What is expected: Below are lines of data, and only some are wanted. Please repeat exactly those from the line that has "by (unfold c2, noted;" through the line that has "destruct Hpm. split;".

[Records from a data collection]
*** Begin section ***

(* ===== verification/VtdBackendSpans.v ===== *)
(** * Mapping and unmapping spans

    [map_span] and [unmap_span] of the VT-d backend, and the release of its
    domain, under the invariant of [VtdBackendOps]. *)
From S2P Require Import Prelude Acpi Slpt SlptTree SlptLedger SlptPath SlptOps SlptRuns SlptCalls VtdMemory.
From S2P Require Import VtdTables VtdEngine VtdEngineFacts VtdScope Iova XhciDma Iommu VtdBackend.
From S2P Require Import VtdBackendFacts VtdBackendOps.
Import BatchSlot VtdDmaBackend.

Section spans.
Context {R Mem : Type} {HB : VtdRegisterBackend R} {HU : VtdUnitLaws R}
  {HM : SlptPageMemory Mem} {HML : SlptMemoryLaws Mem}.
Context (PAGES BATCHES MAX_BATCH_PAGES : Z).
#[local] Abbreviation core := (VtdDmaBackend.core (R := R) (Mem := Mem)).
#[local] Abbreviation world := (Slpt.world Mem (EngineInvalidator.t R)).
#[local] Abbreviation core_ok := (core_ok PAGES BATCHES).
#[local] Abbreviation sane := (sane PAGES BATCHES).
#[local] Abbreviation engine_state c := (VtdRemappingEngine.state (engine c)).
Implicit Types (c : core).

(** ** One page *)

Definition keeps_all c (a : Slpt.t) : Prop := ∀ j r, holds (slpt c) j r → holds a j r.

Lemma invalidated_wears v o (i i' : EngineInvalidator.t R) :
  engine_ok (EngineInvalidator.engine i) → told v o i i' → wears i i'.
Proof.
  intros Hok. pose proof (engine_invalidate_ok i v Hok) as Hwp. unfold told. destruct o as [h|h cause].
  - intros Hrun. by destruct (wp_Done _ _ _ _ _ _ Hwp Hrun).
  - intros [e Hrun]. by destruct (wp_Fail _ _ _ _ _ _ Hwp Hrun).
Qed.

(** The page record that a mapped page gets. *)
Definition record_of (o : MapOutcome) : PageRecord.t :=
  match o with MapActive h => PageRecord.Active h | MapPending h _ => PageRecord.MapPending h end.

Definition page_mapped c (k : nat) (v pa : Z) (perm : DmaPermissions.t) (o : MapOutcome) (w : world) : Prop :=
  tracks (Slpt.slpt w) (<[k := record_of o]> (page_records c)) (place (batches c)) ∧
  mapped (pages c) v pa perm o w ∧
  match o with MapActive _ => fine (Slpt.invalidator w) | MapPending _ _ => True end.

Lemma map_page_step c k v pa perm (Q : MapOutcome → core → Prop) (P : SlptFault → core → Prop) :
  sane c → u64 v → u64 pa → place (batches c) k v pa → page_records c !! k = Some PageRecord.Empty →
  (∀ o w, called c w (set_pages w c) → page_mapped c k v pa perm o w → Q o (set_pages w c)) →
  (∀ f w, called c w (set_pages w c) → tracks (Slpt.slpt w) (page_records c) (place (batches c)) →
     engine_state (set_pages w c) = engine_state c → keeps_all c (Slpt.slpt w) → P f (set_pages w c)) →
  wp (on_pages (Slpt.map_page v pa perm)) Q P c.
Proof.
  intros Hc Hv Hpa Hplace Hk HQ HP. rewrite wp_on_pages. pose proof (ck_pages _ _ _ Hc) as Hinv.
  pose proof (inv_inval _ Hinv) as Hok. simpl in Hok.
  pose proof (map_page_ok (pages c) v pa perm Hinv Hv Hpa) as Hwp. pose proof (map_page_tells v pa perm (pages c)) as Htell.
  unfold wp in *. destruct (Slpt.map_page v pa perm (pages c)) as [o w|f w|]; [| |done].
  - destruct Hwp as [Hmap Hinv']. apply HQ.
    + split; [done|done|by eapply invalidated_wears|]. by destruct Hmap as (? & ? & ? & ? & ? & ? & -> & _).
    + pose proof Hmap as (i & s & r & bits & Hs & Hfree & Ha & Hi & Hp & _ & _ & Ho). split; [|split; [done|]].
      * rewrite Ha. unfold Slpt.slot_free in Hfree. bool_to_prop.
        assert (MappingSlot.record s = None) as Hnone by (apply eq_None_not_Some; by apply bool_decide_eq_false in H).
        eapply tracks_mapped; [apply Hc|done|done|done| |done|by rewrite Hi, Hp|].
        -- by destruct Ho as [[-> _]|(e & -> & _)].
        -- by destruct Ho as [[-> ?]|(e & -> & ?)].
      * destruct o as [h|]; [|done]. destruct (wp_Done _ _ _ _ _ _ (engine_invalidate_ok (Slpt.invalidator (pages c)) v Hok) Htell) as (Hw & Hst & _).
        split; [exact (ages_ok _ _ Hw Hok)|done].
  - destruct Hwp as (Ha & Hi & Hinv'). apply HP.
    + split; [done|done|by rewrite Hi|]. by destruct Ha as [[-> _]| ->].
    + destruct Ha as [[-> _]| ->]; [apply Hc|]. eapply tracks_state; [| |apply Hc]; done.
    + simpl. by rewrite Hi.
    + destruct Ha as [[-> _]| ->]; by intros j x Hx.
Qed.

(** ** The pages of a batch *)

(** The device may use page [j] of the span with the permissions [perm]. *)
Definition page_at (a : Slpt.t) (device physical : Z) (perm : DmaPermissions.t) (j : Z) : Prop :=
  ∃ bits, DmaPermissions.bits perm = Ok bits ∧
    maps a (device + Paging.PAGE_SIZE * j) (Z.lor (physical + Paging.PAGE_SIZE * j) bits).

Definition active (rec : PageRecord.t) : Prop := ∃ h, rec = PageRecord.Active h.

Record pages_mapped c (b : BatchSlot.t) (perm : DmaPermissions.t) (o : option Z) c' : Prop := {
  pm_ok : core_ok c';
  pm_still : still c c';
  pm_batches : batches c' = batches c;
  pm_outside k : ¬ covers b k → page_records c' !! k = page_records c !! k;
  pm_kept : keeps_all c (slpt c');
  pm_done : o = None → (∀ j, 0 <= j < page_count b → page_at (slpt c') (device_address b) (physical_address b) perm j) ∧
    (∀ k, covers b k → ∃ rec, page_records c' !! k = Some rec ∧ active rec);
  pm_failed : o ≠ Some STATUS_OK;
}.

Lemma maps_kept c a v e : keeps_all c a → maps (slpt c) v e → maps a v e.
Proof. intros Hk (i & r & Hr & ?). exists i, r. split; [by apply Hk|done]. Qed.
Lemma page_at_kept c a x y perm j : keeps_all c a → page_at (slpt c) x y perm j → page_at a x y perm j.
Proof. intros Hk (bits & Hb & Hm). exists bits. split; [done|by eapply maps_kept]. Qed.

Lemma mapped_kept c v pa perm o w : mapped (pages c) v pa perm o w → keeps_all c (Slpt.slpt w).
Proof.
  intros (i & s & r & bits & Hs & Hfree & Ha & _) j x Hx. rewrite Ha. apply holds_put; [by eapply lookup_lt_Some|].
  right. split; [|done]. intros ->. destruct Hx as (s' & Hs' & Hx). simpl in Hs. simplify_eq.
  unfold Slpt.slot_free in Hfree. rewrite Hx, bool_decide_true in Hfree by eauto. done.
Qed.
Lemma mapped_page c v pa perm h w :
  mapped (pages c) v pa perm (MapActive h) w →
  ∃ bits, DmaPermissions.bits perm = Ok bits ∧ maps (Slpt.slpt w) v (Z.lor pa bits).
Proof.
  intros (i & s & r & bits & Hs & Hfree & Ha & Hi & Hp & Hb & Hl & [[_ Hph]|(? & ? & _)]); [|done].
  exists bits. split; [done|]. exists i, r. split_and!; [|by right|done|done].
  rewrite Ha. apply holds_put; [by eapply lookup_lt_Some|]. by left.
Qed.

Lemma slpt_status_fails f : slpt_status f ≠ STATUS_OK.
Proof. by destruct f. Qed.

(** A failing [map_page] has not touched the engine. *)
Lemma map_refused_ok c w :
  core_ok c → called c w (set_pages w c) → tracks (Slpt.slpt w) (page_records c) (place (batches c)) →
  engine_state (set_pages w c) = engine_state c → core_ok (set_pages w c).
Proof.
  intros [Hs Hk] Hw Ht He. split; [exact (sane_pages _ _ c w _ (page_records c) Hs Hw Ht (ck_records _ _ _ Hs))|].
  unfold engine_known in *. simpl in *. by rewrite He.
Qed.
Lemma core_poisoned c : core_ok c → authority_released c = false → core_ok (with_poisoned true c).
Proof.
  intros [Hs Hk] Hr. split; [by apply sane_poisoned|]. unfold engine_known in *. simpl in *. rewrite Hr in *.
  destruct Hk as [?|[? _]]; auto.
Qed.

Lemma pages_mapped_trans c c1 b perm o c' :
  still c c1 → batches c1 = batches c → (∀ k, ¬ covers b k → page_records c1 !! k = page_records c !! k) →
  keeps_all c (slpt c1) → pages_mapped c1 b perm o c' → pages_mapped c b perm o c'.
Proof.
  intros Hst Hb Hout Hkept [H1 H2 H3 H4 H5 H6 H7]. split; [done|by etrans|by rewrite H3| | |done|done].
  - intros k Hk. by rewrite H4, Hout.
  - intros j r Hr. by apply H5, Hkept.
Qed.

(** What the loop does with the outcome for one page in slot [k]. *)
Lemma map_outcome_ok {E} c (i : nat) b (k : nat) j v pa perm rest (P : E → core → Prop) :
  core_ok c → authority_released c = false → batches c !! i = Some b → used b → covers b k → u64 v → u64 pa →
  place (batches c) k v pa → page_records c !! k = Some PageRecord.Empty →
  page_start b + j = Z.of_nat k → Z.of_nat k < 2 ^ 64 →
  (∀ c1 h, core_ok c1 → still c c1 → batches c1 = batches c → keeps_all c (slpt c1) →
     page_records c1 = <[k := PageRecord.Active h]> (page_records c) →
     (∃ bits, DmaPermissions.bits perm = Ok bits ∧ maps (slpt c1) v (Z.lor pa bits)) → wp rest (pages_mapped c b perm) P c1) →
  wp (outcome ← attempt (on_pages (Slpt.map_page v pa perm));
      page_slot ← add 64 (page_start b) j;
      match outcome with
      | Ok (MapActive handle) => set_record page_slot (PageRecord.Active handle) ;; rest
      | Ok (MapPending receipt _) =>
        set_record page_slot (PageRecord.MapPending receipt) ;; note_poison ;; mret (Some STATUS_IO_ERROR)
      | Err fault =>
        (match fault with PoisonedFault | RollbackFailed => modify (with_poisoned true) | _ => mret () end) ;;
        mret (Some (slpt_status fault))
      end) (pages_mapped c b perm) P c.
Proof.
  intros Hc Hr Hi Hu Hcov Hv Hpa Hplace Hk Hj Hsz Hrest. pose proof Hc as [Hs Hkn]. rewrite wp_bind, wp_attempt.
  pose proof (lookup_lt_Some _ _ _ Hk) as Hlt.
  assert (∀ x, len (<[k := x]> (page_records c)) = PAGES) as Hlen by (intros; unfold len; rewrite length_insert; apply Hs).
  assert (∀ x k', ¬ covers b k' → <[k := x]> (page_records c) !! k' = page_records c !! k') as Hout
    by (intros x k' Hn; apply list_lookup_insert_ne; by intros ->).
  eapply map_page_step; [done..| |].
  - intros o w Hw (Ht & Hmap & Hf). pose proof (called_still _ _ _ Hw) as Hst. pose proof (mapped_kept _ _ _ _ _ _ Hmap) as Hkept.
    rewrite wp_bind. apply wp_add; [lia|]. rewrite Hj.
    destruct o as [h|h cause]; rewrite wp_bind; (apply wp_set_record; [done|]).
    + apply (Hrest _ h); [split|by apply still_records|done|done|done|by eapply mapped_page].
      * eapply sane_pages; [done..|apply Hlen].
      * by eapply (known_fine c w (set_pages w c)).
    + rewrite wp_bind, wp_note, wp_ret. set (c2 := noted _).
      assert (batches c2 = batches c ∧ slpt c2 = Slpt.slpt w ∧ page_records c2 = <[k := PageRecord.MapPending h]> (page_records c)) as (Hb2 & Ha2 & Hp2)
        by (unfold c2, noted; by case_bool_decide).
      split; [split| |done|intros k' Hk'; rewrite Hp2; by apply Hout|by rewrite Ha2|done|done].
      * apply sane_noted. eapply sane_pages; [done..|apply Hlen].
      * by eapply known_noted.
      * by apply still_noted, still_records.
  - intros f w Hw Ht He Hkept. pose proof (called_still _ _ _ Hw) as Hst. pose proof (map_refused_ok c w Hc Hw Ht He) as Hc'.
    assert (pages_mapped c b perm (Some (slpt_status f)) (set_pages w c)) as Hpm.
    { split; try done. intros [=]. by eapply slpt_status_fails. }
    assert (pages_mapped c b perm (Some (slpt_status f)) (with_poisoned true (set_pages w c))) as Hpp.
    { destruct Hpm. split; try done; [by apply core_poisoned|by apply still_poison]. }
    rewrite wp_bind. apply wp_add; [lia|]. rewrite wp_bind. destruct f; rewrite ?wp_ret, ?wp_modify, ?wp_ret; done.
Qed.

*** End section ***

Expected output:
        by (unfold c2, noted; by case_bool_decide).
      split; [split| |done|intros k' Hk'; rewrite Hp2; by apply Hout|by rewrite Ha2|done|done].
      * apply sane_noted. eapply sane_pages; [done..|apply Hlen].
      * by eapply known_noted.
      * by apply still_noted, still_records.
  - intros f w Hw Ht He Hkept. pose proof (called_still _ _ _ Hw) as Hst. pose proof (map_refused_ok c w Hc Hw Ht He) as Hc'.
    assert (pages_mapped c b perm (Some (slpt_status f)) (set_pages w c)) as Hpm.
    { split; try done. intros [=]. by eapply slpt_status_fails. }
    assert (pages_mapped c b perm (Some (slpt_status f)) (with_poisoned true (set_pages w c))) as Hpp.
    { destruct Hpm. split; try done; [by apply core_poisoned|by apply still_poison]. }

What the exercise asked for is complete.